WHAT YOU WILL DO:
Using the records below, transcribe word for word the stretch from the line that contains "- destruct net as [|r rest];" through the line that contains "A shallow embedding of [ERL_Simulation.py].", both end lines included, and nothing else.

[SOURCE DATA Boundary: Start]

(** * MTPcode: diffusion coefficients from WVTR-versus-thickness fits

    A shallow embedding of [MTPcode.py].  The script works on IEEE-754
    binary64 numbers (Python [float], NumPy [float64]); they are modelled
    by Rocq's primitive [float], whose operations are the same binary64
    operations, specified by [SpecFloat].  The arithmetic of the script is
    written once, over a small interface [Scalar], and read at two
    instances: [binary64] (what the script computes) and [exact] (the real
    numbers, the arithmetic in which the formulas of the script are
    stated). *)

From Stdlib Require Import ZArith List String Ascii Bool Lia Sorted Permutation.
From Stdlib Require Import Floats.
From Stdlib Require Import Reals Lra.
Import ListNotations.

Set Warnings "-inexact-float".

(** ** Scalars *)

Class Scalar (T : Type) : Type := {
  of_Z : Z -> T;
  add : T -> T -> T;
  sub : T -> T -> T;
  mul : T -> T -> T;
  div : T -> T -> T;
  absv : T -> T;
  sqrtv : T -> T;
  eqb : T -> T -> bool;
  ltb : T -> T -> bool
}.

Declare Scope scalar_scope.
Delimit Scope scalar_scope with sc.
Infix "+" := add : scalar_scope.
Infix "-" := sub : scalar_scope.
Infix "*" := mul : scalar_scope.
Infix "/" := div : scalar_scope.
Infix "=?" := eqb (at level 70, no associativity) : scalar_scope.
Infix "<?" := ltb (at level 70, no associativity) : scalar_scope.

(** An integer below [2^63] converts to binary64 as Python's [float(n)]
    does (exactly below [2^53]). *)
Definition float_of_Z (z : Z) : float :=
  match z with
  | Z0 => PrimFloat.zero
  | Zpos _ => PrimFloat.of_uint63 (Uint63.of_Z z)
  | Zneg p => PrimFloat.opp (PrimFloat.of_uint63 (Uint63.of_Z (Zpos p)))
  end.

#[export] Instance binary64 : Scalar float := {
  of_Z := float_of_Z;
  add := PrimFloat.add;
  sub := PrimFloat.sub;
  mul := PrimFloat.mul;
  div := PrimFloat.div;
  absv := PrimFloat.abs;
  sqrtv := PrimFloat.sqrt;
  eqb := PrimFloat.eqb;
  ltb := PrimFloat.ltb
}.

#[export] Instance exact : Scalar R := {
  of_Z := IZR;
  add := Rplus;
  sub := Rminus;
  mul := Rmult;
  div := Rdiv;
  absv := Rabs;
  sqrtv := sqrt;
  eqb := fun x y => if Req_dec_T x y then true else false;
  ltb := fun x y => if Rlt_dec x y then true else false
}.

(** ** Exceptions *)

Inductive exn : Type :=
| ZeroDivisionError
| ValueError (msg : string).

Inductive result (A : Type) : Type :=
| Return (a : A)
| Raise (e : exn).
Arguments Return {A} a.
Arguments Raise {A} e.

Definition bind {A B} (r : result A) (k : A -> result B) : result B :=
  match r with
  | Return a => k a
  | Raise e => Raise e
  end.

Section Program.

Context {T : Type} `{Scalar T}.
Local Open Scope scalar_scope.

(** A decimal literal [m e-k]: both [m] and [10^k] are exact in binary64
    for the literals of the script, so the correctly rounded quotient is
    the binary64 number the literal denotes. *)
Definition dec (m : Z) (k : Z) : T := of_Z m / of_Z (10 ^ k).

Definition is_nan (x : T) : bool := negb (x =? x).

(** ** Fixed physical constants (lines 8-12) *)

Definition Mw : T := dec 1801528 5.
Definition Ci : T := dec 11 1.
Definition Co : T := dec 55 2.
Definition Hp : T := dec 625 7.
Definition D_PLA_imperm : T := dec 1 15.

(** ** Python values

    [extract_D] is applied to whatever its caller passes.  A Python
    [float] and a NumPy [float64] carry the same binary64 number but
    divide differently: [float / float] raises [ZeroDivisionError] on a
    zero divisor, while a division in which a [float64] takes part is
    carried out by NumPy, which returns the IEEE result (an infinity or a
    NaN) and only emits a warning. *)

Inductive value : Type :=
| PyFloat (x : T)
| NpFloat64 (x : T).

Definition num (v : value) : T :=
  match v with PyFloat x | NpFloat64 x => x end.

Definition py_abs (v : value) : value :=
  match v with
  | PyFloat x => PyFloat (absv x)
  | NpFloat64 x => NpFloat64 (absv x)
  end.

Definition py_truediv (a b : value) : result value :=
  match a, b with
  | PyFloat x, PyFloat y =>
      if y =? of_Z 0 then Raise ZeroDivisionError else Return (PyFloat (x / y))
  | _, _ => Return (NpFloat64 (num a / num b))
  end.

(** ** Diffusion extraction (lines 41-42) *)

(** The number [Mw * (Ci - Co) / abs(slope)]. *)
Definition extract_D_num (slope : T) : T := Mw * (Ci - Co) / absv slope.
Lemma completion_edge_survives_conversation_failure_witness :
  let w := withState (setIsProcessingVideo true) initialWorld in
  let sd := {| is_recording := false; processed_video_count := 1 |} in
  let w' := step w (Poll [RStatus sd; RFail]) in
  status (state w') = sd /\ isProcessingVideo (state w') = false.
Proof.
  cbv zeta.
  destruct (completion_edge_survives_conversation_failure
              (withState (setIsProcessingVideo true) initialWorld)
              {| is_recording := false; processed_video_count := 1 |}
              [RFail])
    as (Hs & Hp & _).
  - reflexivity.
  - reflexivity.
  - cbn. lia.
  - intros cd rest Heq. discriminate Heq.
  - split; [exact Hs|exact Hp].
Defined.

(** ** What a poll tick calls and writes *)

(** X6. Every poll tick makes the status call first and then at most one
    conversation call, and no other call: the conversation is fetched
    exactly when the status fetch succeeded and either the tick started in
    the stable state or the completion edge fired.  The two fetch sites of
    [fetchData] are never both reached. *)
Theorem poll_calls_status_then_at_most_one_conversation
    (w : World) (net : list Response) :
  log (step w (Poll net)) =
  log w ++ Sent GetStatus ::
        (if fetchesConversation (state w) net then [Sent GetConversation] else []).
Proof.
  unfold fetchesConversation. tick.
  destruct net as [|r net]; [reflexivity|].
  destruct r as [sd|cd|message|response|]; try reflexivity.
  cbn -[Nat.ltb].
  destruct (is_recording (status (state w))),
           (isProcessingVideo (state w)),
           (is_recording sd),
           (processed_video_count (status (state w)) <? processed_video_count sd)%nat;
    cbn; try reflexivity;
    destruct net as [|r net]; try destruct r; cbn; publish; reflexivity.
Qed.

Lemma fetchData_pollHandsOff (w0 : World) (r : SyncState) :
  respects (pollHandsOff w0) (fetchData r).
Proof.
  unfold fetchData, publishLastAssistant.
  repeat respects_step; unfold pollHandsOff in *; cbn in *; tauto.
Qed.

(** X7. A poll tick never writes [loading], [initialized] or
    [isProcessingF9], sets no timer and leaves the clock alone, whatever the
    state it starts in and whatever the replies. *)
Theorem poll_never_touches_loading_or_guards (w : World) (net : list Response) :
  pollHandsOff w (step w (Poll net)).
Proof.
  unfold step. apply (run_respects _ _ (fetchData_pollHandsOff w (state w))).
  unfold pollHandsOff. tauto.
Qed.

(** ** Entering the processing window *)

Lemma poll_keeps_not_processing (w : World) (sd : Status) (rest : list Response) :
  isProcessingVideo (state w) = false ->
  ~ (is_recording (status (state w)) = true /\ is_recording sd = false) ->
  isProcessingVideo (state (step w (Poll (RStatus sd :: rest)))) = false.
Proof.
  intros Hp Hno. tick. rewrite Hp.
  destruct (is_recording (status (state w))) eqn:Hr,
           (is_recording sd) eqn:Hs;
    cbn; try exact Hp;
    try (exfalso; apply Hno; split; reflexivity);
    destruct rest as [|r rest]; try destruct r; cbn; publish; exact Hp.
Qed.

Lemma stable_poll_not_processing (w : World) (net : list Response) :
  stable (state w) ->
  isProcessingVideo (state (step w (Poll net))) = false.
Proof.
  intros [Hr Hp].
  destruct net as [|r rest];
    [rewrite poll_status_failed by discriminate; exact Hp|].
  destruct r as [sd|cd|message|response|];
    try (rewrite poll_status_failed by discriminate; exact Hp).
  apply poll_keeps_not_processing; [exact Hp|].
  intros [Htrue _]. congruence.
Qed.

(** X8. In a reachable page with [isProcessingVideo] false, an event after
    which it is true is a poll tick started with a stored status that is
    recording and fetching a status that is not: the stop edge is the only
    way into the processing window.  Key presses, agent queries, the
    initializer and timers do not open it. *)
Theorem processing_starts_only_at_stop_edge (w : World) (e : Event) :
  reachable w ->
  isProcessingVideo (state w) = false ->
  isProcessingVideo (state (step w e)) = true ->
  exists sd rest,
    e = Poll (RStatus sd :: rest) /\
    is_recording (status (state w)) = true /\
    is_recording sd = false.
Proof.
  intros Hreach Hp Htrue.
  pose proof (reachable_timersOk w Hreach) as Hok.
  destruct e as [net|net|key net|query net|dt].
  - destruct (step_Initialize_untouched w net) as (Hp' & _). congruence.
  - destruct net as [|r rest];
      [rewrite poll_status_failed in Htrue by discriminate; cbn in Htrue;
       congruence|].
    destruct r as [sd|cd|message|response|];
      try (rewrite poll_status_failed in Htrue by discriminate; cbn in Htrue;
           congruence).
    destruct (is_recording (status (state w))) eqn:Hr.
    + destruct (is_recording sd) eqn:Hs.
      * rewrite poll_keeps_not_processing in Htrue; [discriminate|exact Hp|].
        intros [_ Hfalse]. congruence.
      * exists sd, rest. repeat split; assumption.
    + rewrite poll_keeps_not_processing in Htrue; [discriminate|exact Hp|].
      intros [Hfalse _]. congruence.
  - destruct (keydown_cases w key net) as [Hsame|(-> & HF9 & _)].
    + rewrite Hsame in Htrue. congruence.
    + destruct (accepted_keydown_pending w net HF9 Hp) as (_ & Hp' & _).
      congruence.
  - destruct (step_AgentQuery_untouched w query net) as (Hp' & _). congruence.
  - cbn [step] in Htrue.
    destruct (elapse_state dt w Hok) as [Hs|Hs]; rewrite Hs in Htrue;
      cbn in Htrue; congruence.
Qed.

Lemma processing_starts_only_at_stop_edge_witness :
  let w := step initialWorld (KeyDown "F9" [RToggle "Recording started"]) in
  exists sd rest,
    Poll [RStatus {| is_recording := false; processed_video_count := 0 |}] =
      Poll (RStatus sd :: rest) /\
    is_recording (status (state w)) = true /\
    is_recording sd = false.
Proof.
  cbv zeta.
  apply (processing_starts_only_at_stop_edge
           (step initialWorld (KeyDown "F9" [RToggle "Recording started"]))
           (Poll [RStatus {| is_recording := false; processed_video_count := 0 |}])).
  - exists [KeyDown "F9" [RToggle "Recording started"]]. reflexivity.
  - reflexivity.
  - reflexivity.
Defined.
(** * ACCU-RL: the adaptive climate control Q-learning simulator

    A shallow embedding of [ERL_Simulation.py].  Python floats (and the
    float32 cells of the NumPy Q-table) are read as real numbers, so every
    statement below is about the exact arithmetic the code approximates;
    Python ints (states, actions, the [-1] "no previous step" marker) are
    [Z].  Calls to [random] become explicit arguments, console output is
    dropped, and an [IndexError] is [None]. *)

From Stdlib Require Import Reals Lra ZArith Lia String.
From stdpp Require Import base option list strings.

#[local] Open Scope Z_scope.
#[local] Open Scope R_scope.

(** ** 1. Configuration and hyperparameters *)

Definition ALPHA : R := 0.05.
Definition GAMMA : R := 0.85.
Definition EPSILON : R := 0.2.
Definition CRUCIAL_TD_THRESHOLD : R := 1.0.
Definition EPISODE_COUNT : nat := 500.

Definition ACTIVE_PENALTY : R := -0.20.
Definition IDLE_BONUS : R := 0.05.

Definition LUX_BINS : Z := 3.
Definition TEMP_BINS : Z := 3.
Definition STATE_SPACE_SIZE : Z := LUX_BINS * TEMP_BINS.

Definition LUX_BIN_LOW_MAX : R := 100.0.
Definition LUX_BIN_HIGH_MIN : R := 500.0.
Definition TEMP_BIN_COLD_MAX : R := 18.0.
Definition TEMP_BIN_HOT_MIN : R := 24.0.

Definition TARGET_LUX : R := 300.0.
Definition TARGET_TEMP : R := 21.0.
Definition REWARD_MAX_DISTANCE : R := 10.0.

Definition ACTION_SPACE_SIZE : Z := 5.
Definition A_LIGHT_UP : Z := 0.
Definition A_LIGHT_DOWN : Z := 1.
Definition A_TEMP_UP : Z := 2.
Definition A_TEMP_DOWN : Z := 3.
Definition A_DO_NOTHING : Z := 4.

(** The value [run_simulation] gives [s_prev] and [a_prev] before the
    first iteration. *)
Definition NO_PREV : Z := -1.

(** ** 2. RL utility functions *)

Definition lux_bin (lux : R) : Z :=
  if Rle_dec lux LUX_BIN_LOW_MAX then 0
  else if Rge_dec lux LUX_BIN_HIGH_MIN then 2
  else 1.

Definition temp_bin (temp : R) : Z :=
  if Rle_dec temp TEMP_BIN_COLD_MAX then 0
  else if Rge_dec temp TEMP_BIN_HOT_MIN then 2
  else 1.

Definition get_state (lux temp : R) : Z :=
  (lux_bin lux * TEMP_BINS + temp_bin temp)%Z.

(** Stage 1 of [calculate_reward]: [1.0 - distance / REWARD_MAX_DISTANCE]. *)
Definition R_comfort (lux temp : R) : R :=
  let lux_error := Rabs (lux - TARGET_LUX) / 100.0 in
  let temp_error := Rabs (temp - TARGET_TEMP) in
  let distance := sqrt (lux_error ^ 2 + temp_error ^ 2) in
  1.0 - distance / REWARD_MAX_DISTANCE.

(** Stage 2: the value of [energy_cost] when it is added to [reward]. *)
Definition R_energy_cost (a_prev : Z) : R :=
  if decide (a_prev ≠ (-1)%Z) then
    if decide (a_prev ≠ A_DO_NOTHING) then ACTIVE_PENALTY else IDLE_BONUS
  else 0.0.

(** The conditions of the four [elif] branches after the state-4 test. *)
Definition low_lux_light_down (current_state a_prev : Z) : bool :=
  bool_decide (current_state < 3)%Z && bool_decide (a_prev = A_LIGHT_DOWN).
Definition high_lux_light_up (current_state a_prev : Z) : bool :=
  bool_decide (current_state > 5)%Z && bool_decide (a_prev = A_LIGHT_UP).
Definition cold_temp_down (current_state a_prev : Z) : bool :=
  bool_decide (current_state ∈ [0; 3; 6]%Z) && bool_decide (a_prev = A_TEMP_DOWN).
Definition hot_temp_up (current_state a_prev : Z) : bool :=
  bool_decide (current_state ∈ [2; 5; 8]%Z) && bool_decide (a_prev = A_TEMP_UP).
(* ================================================================== *)
(** ** Key ids *)

(** X21.  For serial numbers without a colon, the key id determines the
    pair of serial number and uid: two keys share an entry of the map only
    if they are the same key of the same device. *)
Theorem makeKeyId_injective :
  forall serial1 uid1 serial2 uid2 : string,
    no_colon serial1 = true -> no_colon serial2 = true ->
    makeKeyId serial1 uid1 = makeKeyId serial2 uid2 ->
    serial1 = serial2 /\ uid1 = uid2.
Proof.
  unfold makeKeyId.
  induction serial1 as [|c serial1 IH]; intros uid1 serial2 uid2 H1 H2 E.
  - destruct serial2 as [|c2 serial2]; cbn in E.
    + split; [reflexivity | congruence].
    + cbn [no_colon] in H2. apply andb_true_iff in H2. destruct H2 as [H2 _].
      injection E as Ec _. subst c2. discriminate.
  - destruct serial2 as [|c2 serial2]; cbn in E.
    + cbn [no_colon] in H1. apply andb_true_iff in H1. destruct H1 as [H1 _].
      injection E as Ec _. subst c. discriminate.
    + injection E as Ec E. subst c2.
      cbn [no_colon] in H1, H2.
      apply andb_true_iff in H1. apply andb_true_iff in H2.
      destruct (IH uid1 serial2 uid2 (proj2 H1) (proj2 H2) E) as [-> ->].
      split; reflexivity.
Qed.

Lemma makeKeyId_injective_witness :
  "FLEXBAR-1" = "FLEXBAR-1" /\ "7" = "7".
Proof.
  apply (makeKeyId_injective "FLEXBAR-1" "7" "FLEXBAR-1" "7");
    reflexivity.
Defined.

(** With a colon in a serial number two different keys collide, and the
    second replaces the first in the map. *)
Example colon_in_serial_collides :
  makeKeyId "a:b" "c" = makeKeyId "a" "b:c"
  /\ map_size
       (batteryKeys
          (run [Alive "a:b" [{| cid := BATTERY_CID; uid := "c" |}];
                Alive "a" [{| cid := BATTERY_CID; uid := "b:c" |}]]
               initial)) = 1%nat.
Proof. split; reflexivity. Qed.

(* ================================================================== *)
(** ** The load of the stored configuration *)

Lemma retry_delay_closed (attempts : nat) :
  retry_delay attempts
  = if (attempts <? 4)%nat then 1000 * 2 ^ Z.of_nat attempts else 10000.
Proof.
  unfold retry_delay, CONFIG_RETRY_BASE_DELAY_MS, CONFIG_RETRY_MAX_DELAY_MS.
  destruct (Nat.ltb_spec attempts 4) as [Hlt|Hge].
  - destruct attempts as [|[|[|[|n]]]]; try reflexivity; lia.
  - assert (H : 2 ^ 4 <= 2 ^ Z.of_nat attempts)
      by (apply Z.pow_le_mono_r; lia).
    change (2 ^ 4) with 16 in H. lia.
Qed.

Lemma scheduleConfigRetry_free st :
  configRetryTimer st = false ->
  scheduleConfigRetry st
  = (set_configRetry true (S (configRetryAttempts st)) st,
     Some (retry_delay (configRetryAttempts st))).
Proof. unfold scheduleConfigRetry. now intros ->. Qed.

(** One failed load with the transport not ready and no retry pending,
    followed by the retry timer firing. *)
Lemma failed_load_then_retry message st :
  isTransportNotReadyError (Some message) = true ->
  configRetryTimer st = false ->
  let r := loadInitialConfig_resume (inl (Some message)) st in
  snd r = Some (retry_delay (configRetryAttempts st))
  /\ configRetryTimer (fst r) = true
  /\ configRetryTimer (retry_timer_fires (fst r)) = false
  /\ configRetryAttempts (retry_timer_fires (fst r))
     = S (configRetryAttempts st).
Proof.
  intros Hm Ht. cbv zeta. unfold loadInitialConfig_resume.
  rewrite Hm, (scheduleConfigRetry_free _ Ht). cbn [fst snd].
  match goal with
  | |- context [ensurePolling ?x] =>
      destruct (ensurePolling_store x) as (_ & _ & _ & Hr & Ha)
  end.
  split; [reflexivity|]. split; [now rewrite Hr|].
  unfold retry_timer_fires. rewrite Hr.
  cbn [configRetryTimer set_pollIntervalMs set_pluginConfig set_configRetry
         configRetryAttempts].
  split; [reflexivity|]. now rewrite Ha.
Qed.

(** X22.  While the load of the configuration fails because the transport
    is not ready, every failure sets one retry timer, and the delays
    double from 1000 ms up to the cap of 10000 ms: 1000, 2000, 4000, 8000,
    then 10000 each time. *)
Theorem config_retry_backs_off :
  forall (k : nat) (message : string) (st : plugin_state),
    isTransportNotReadyError (Some message) = true ->
    configRetryTimer st = false ->
    fst (failed_loads k message st)
    = map (fun i =>
             let n := (configRetryAttempts st + i)%nat in
             Some (if (n <? 4)%nat then 1000 * 2 ^ Z.of_nat n else 10000))
          (seq 0 k)
    /\ configRetryAttempts (snd (failed_loads k message st))
       = (configRetryAttempts st + k)%nat
    /\ configRetryTimer (snd (failed_loads k message st)) = false.
Proof.
  induction k as [|k IH]; intros message st Hm Ht.
  - cbn. split; [reflexivity|]. split; [lia | exact Ht].
  - cbn [failed_loads].
    destruct (failed_load_then_retry message st Hm Ht)
      as (Hd & _ & Hfree & Hn).
    cbv zeta in Hd, Hfree, Hn.
    destruct (loadInitialConfig_resume (inl (Some message)) st)
      as [st1 timer] eqn:E1.
    cbn [fst snd] in Hd, Hfree, Hn.
    destruct (IH message (retry_timer_fires st1) Hm Hfree)
      as (Hl & Ha & Hf).
    destruct (failed_loads k message (retry_timer_fires st1))
      as [timers st2] eqn:E2.
    cbn [fst snd] in *.
    split; [|split; [rewrite Ha, Hn; lia | exact Hf]].
    cbn [seq map]. rewrite Hd, retry_delay_closed, Nat.add_0_r.
    f_equal. rewrite Hl, <- seq_shift, map_map.
    apply map_ext. intros i. cbv zeta. rewrite Hn.
    now replace (S (configRetryAttempts st) + i)%nat
      with (configRetryAttempts st + S i)%nat by lia.
Qed.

[SOURCE DATA Boundary: End]

RESULT OF THIS EXERCISE:
  - destruct net as [|r rest];
      [rewrite poll_status_failed in Htrue by discriminate; cbn in Htrue;
       congruence|].
    destruct r as [sd|cd|message|response|];
      try (rewrite poll_status_failed in Htrue by discriminate; cbn in Htrue;
           congruence).
    destruct (is_recording (status (state w))) eqn:Hr.
    + destruct (is_recording sd) eqn:Hs.
      * rewrite poll_keeps_not_processing in Htrue; [discriminate|exact Hp|].
        intros [_ Hfalse]. congruence.
      * exists sd, rest. repeat split; assumption.
    + rewrite poll_keeps_not_processing in Htrue; [discriminate|exact Hp|].
      intros [Hfalse _]. congruence.
  - destruct (keydown_cases w key net) as [Hsame|(-> & HF9 & _)].
    + rewrite Hsame in Htrue. congruence.
    + destruct (accepted_keydown_pending w net HF9 Hp) as (_ & Hp' & _).
      congruence.
  - destruct (step_AgentQuery_untouched w query net) as (Hp' & _). congruence.
  - cbn [step] in Htrue.
    destruct (elapse_state dt w Hok) as [Hs|Hs]; rewrite Hs in Htrue;
      cbn in Htrue; congruence.
Qed.

Lemma processing_starts_only_at_stop_edge_witness :
  let w := step initialWorld (KeyDown "F9" [RToggle "Recording started"]) in
  exists sd rest,
    Poll [RStatus {| is_recording := false; processed_video_count := 0 |}] =
      Poll (RStatus sd :: rest) /\
    is_recording (status (state w)) = true /\
    is_recording sd = false.
Proof.
  cbv zeta.
  apply (processing_starts_only_at_stop_edge
           (step initialWorld (KeyDown "F9" [RToggle "Recording started"]))
           (Poll [RStatus {| is_recording := false; processed_video_count := 0 |}])).
  - exists [KeyDown "F9" [RToggle "Recording started"]]. reflexivity.
  - reflexivity.
  - reflexivity.
Defined.
(** * ACCU-RL: the adaptive climate control Q-learning simulator

    A shallow embedding of [ERL_Simulation.py].  Python floats (and the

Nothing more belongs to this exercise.